I am attempting to fit an associative array declaration containing strings into a column width of 80 (style guide). This is being done in an abstract class. To fit within the 80 column width I am using the concatenation operator for php. See the following code snippet.
Original code format:
abstract class VideoBase
{
protected $config_types =
array('production' =>'Configures all hardware for production runs',
'development'=>'Configures project specific development connections if available. Otherwise, only out the window and heads down connections are made');
function __construct()
{
print_r($config_types);
}
function __destruct()
{
}
}
Attempted code format:
abstract class VideoBase
{
protected $config_types =
array('production' =>'Configures all hardware for production runs',
'development'=>'Configures project specific development connections '.

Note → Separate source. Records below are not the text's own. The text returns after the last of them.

Definition check_manifest (pkg : string) (names present : list string) (d : dict) : Checks unit :=
  known ← from (in_texts (get "schema" d) export_schemas);
  unless known "unsupported manifest schema" ;;
  signed ← (λ c, (Ok (bool_decide (signature_ok c = Some true)), c));
  unless (negb (py_eq (get "schema" d) (JStr "assurance.evidence_export.v2")) || signed)
    "v2 evidence export requires a valid manifest signature" ;;
  tenant_id ← match get "tenant_id" d with
    | JStr t => if decide (t = "") then say ["manifest tenant_id is missing"] ;; mret "" else mret t
    | _ => say ["manifest tenant_id is missing"] ;; mret ""
    end;
  evidence ← listed "evidence" "manifest evidence is not a list" d;
  declared ← listed "objects" "manifest objects is not a list" d;
  edges ← listed "lineage" "manifest lineage is not a list" d;
  note_totals (zlen evidence) (zlen declared) ;;
  sizes ← check_each (check_object pkg) [] declared;
  let allowed := _REQUIRED_ENTRIES ++ present ++ map (λ s, object_entry (fst s)) sizes in
  let unexpected := without (fromkeys [] names) allowed in
  unless (negb (nonempty unexpected)) ("package contains undeclared entries: " +:+ sorted_repr unexpected) ;;
  ids ← check_each (check_record tenant_id sizes) [] evidence;
  within ← from (requested_within d ids);
  unless within "requested evidence identifiers are not contained in the export" ;;
  check_each (check_edge ids) tt edges.

(** The [with] over the archive. *)
Definition check_package (pkg : string) (trusted : option (list (string * string))) : Checks unit :=
  names ← from (zip_names pkg);
  check_names names ;;
  manifest ← from (zip_read pkg "manifest.json");
  line ← from (let? b := zip_read pkg "manifest.sha256" in ascii_text b);
  check_digest manifest line ;;
  let present := filter (λ x, x ∈ names) _SIGNATURE_ENTRIES in
  check_signature_entries pkg manifest trusted present ;;
  match loads_bytes manifest with
  | Ok (JObj d) => check_manifest pkg names present d
  | Ok _ => prog_raise (Vlt (ExportPackageError "manifest root is not an object"))
  | Err (Py JSONDecodeError) => prog_raise (Vlt (ExportPackageError "manifest is not valid JSON"))
  | Err x => prog_raise x
  end.
(* ===== verification/VaultExportSpec.v ===== *)
(** * Evidence vault: what an accepted package is

    [sound m P]: the checks [m] that end without an error had none before and return
    what [P] says.  From it, an accepted package holds what its manifest declares
    ([package_sound]) and a signature that counts is one ([signed_by]).  Then the public
    operations of the vault, exports and admissions among them ([operation]). *)

From Stdlib Require Import Ascii.
From S2P Require Import Prelude Tables PyFloat PyTime Ledger PyCodec Materiality VaultStore VaultService VaultInvariants VaultHistory.
From S2P Require Import GovIdentity PyText VaultExport.
Local Open Scope Z_scope.

Section spec.
Context `{UuidSource} `{Sha256} `{VaultClock} `{Ed25519} `{ZipFiles} `{JsonBytes} `{IsoTimes} `{ExceptionTexts}.
Implicit Types (c : Checked) (d : dict).

(** ** Checks without an error *)

(** [sg] is what has been found of the signature, which they leave as it is. *)
Section checks.
Context (sg : option bool).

'if available. Otherwise, only out the window and '.
'heads down connections are made');
function __construct()
{
print_r($config_types);
}
function __destruct()
{
}
}
I receive the following error: PHP Parse error: syntax error, unexpected '.', expecting ')'
To my knowledge the above syntax is correct. The parse error only occurs when the associative array is declared inside the abstract class.
What am I doing incorrectly preventing this syntax from working?
Answer: As stated in the accepted answer below, the parsing error is due to the PHP Parser version not knowing how to handle the syntax when done in this manner. I need PHP version 5.6 or greater for this to work.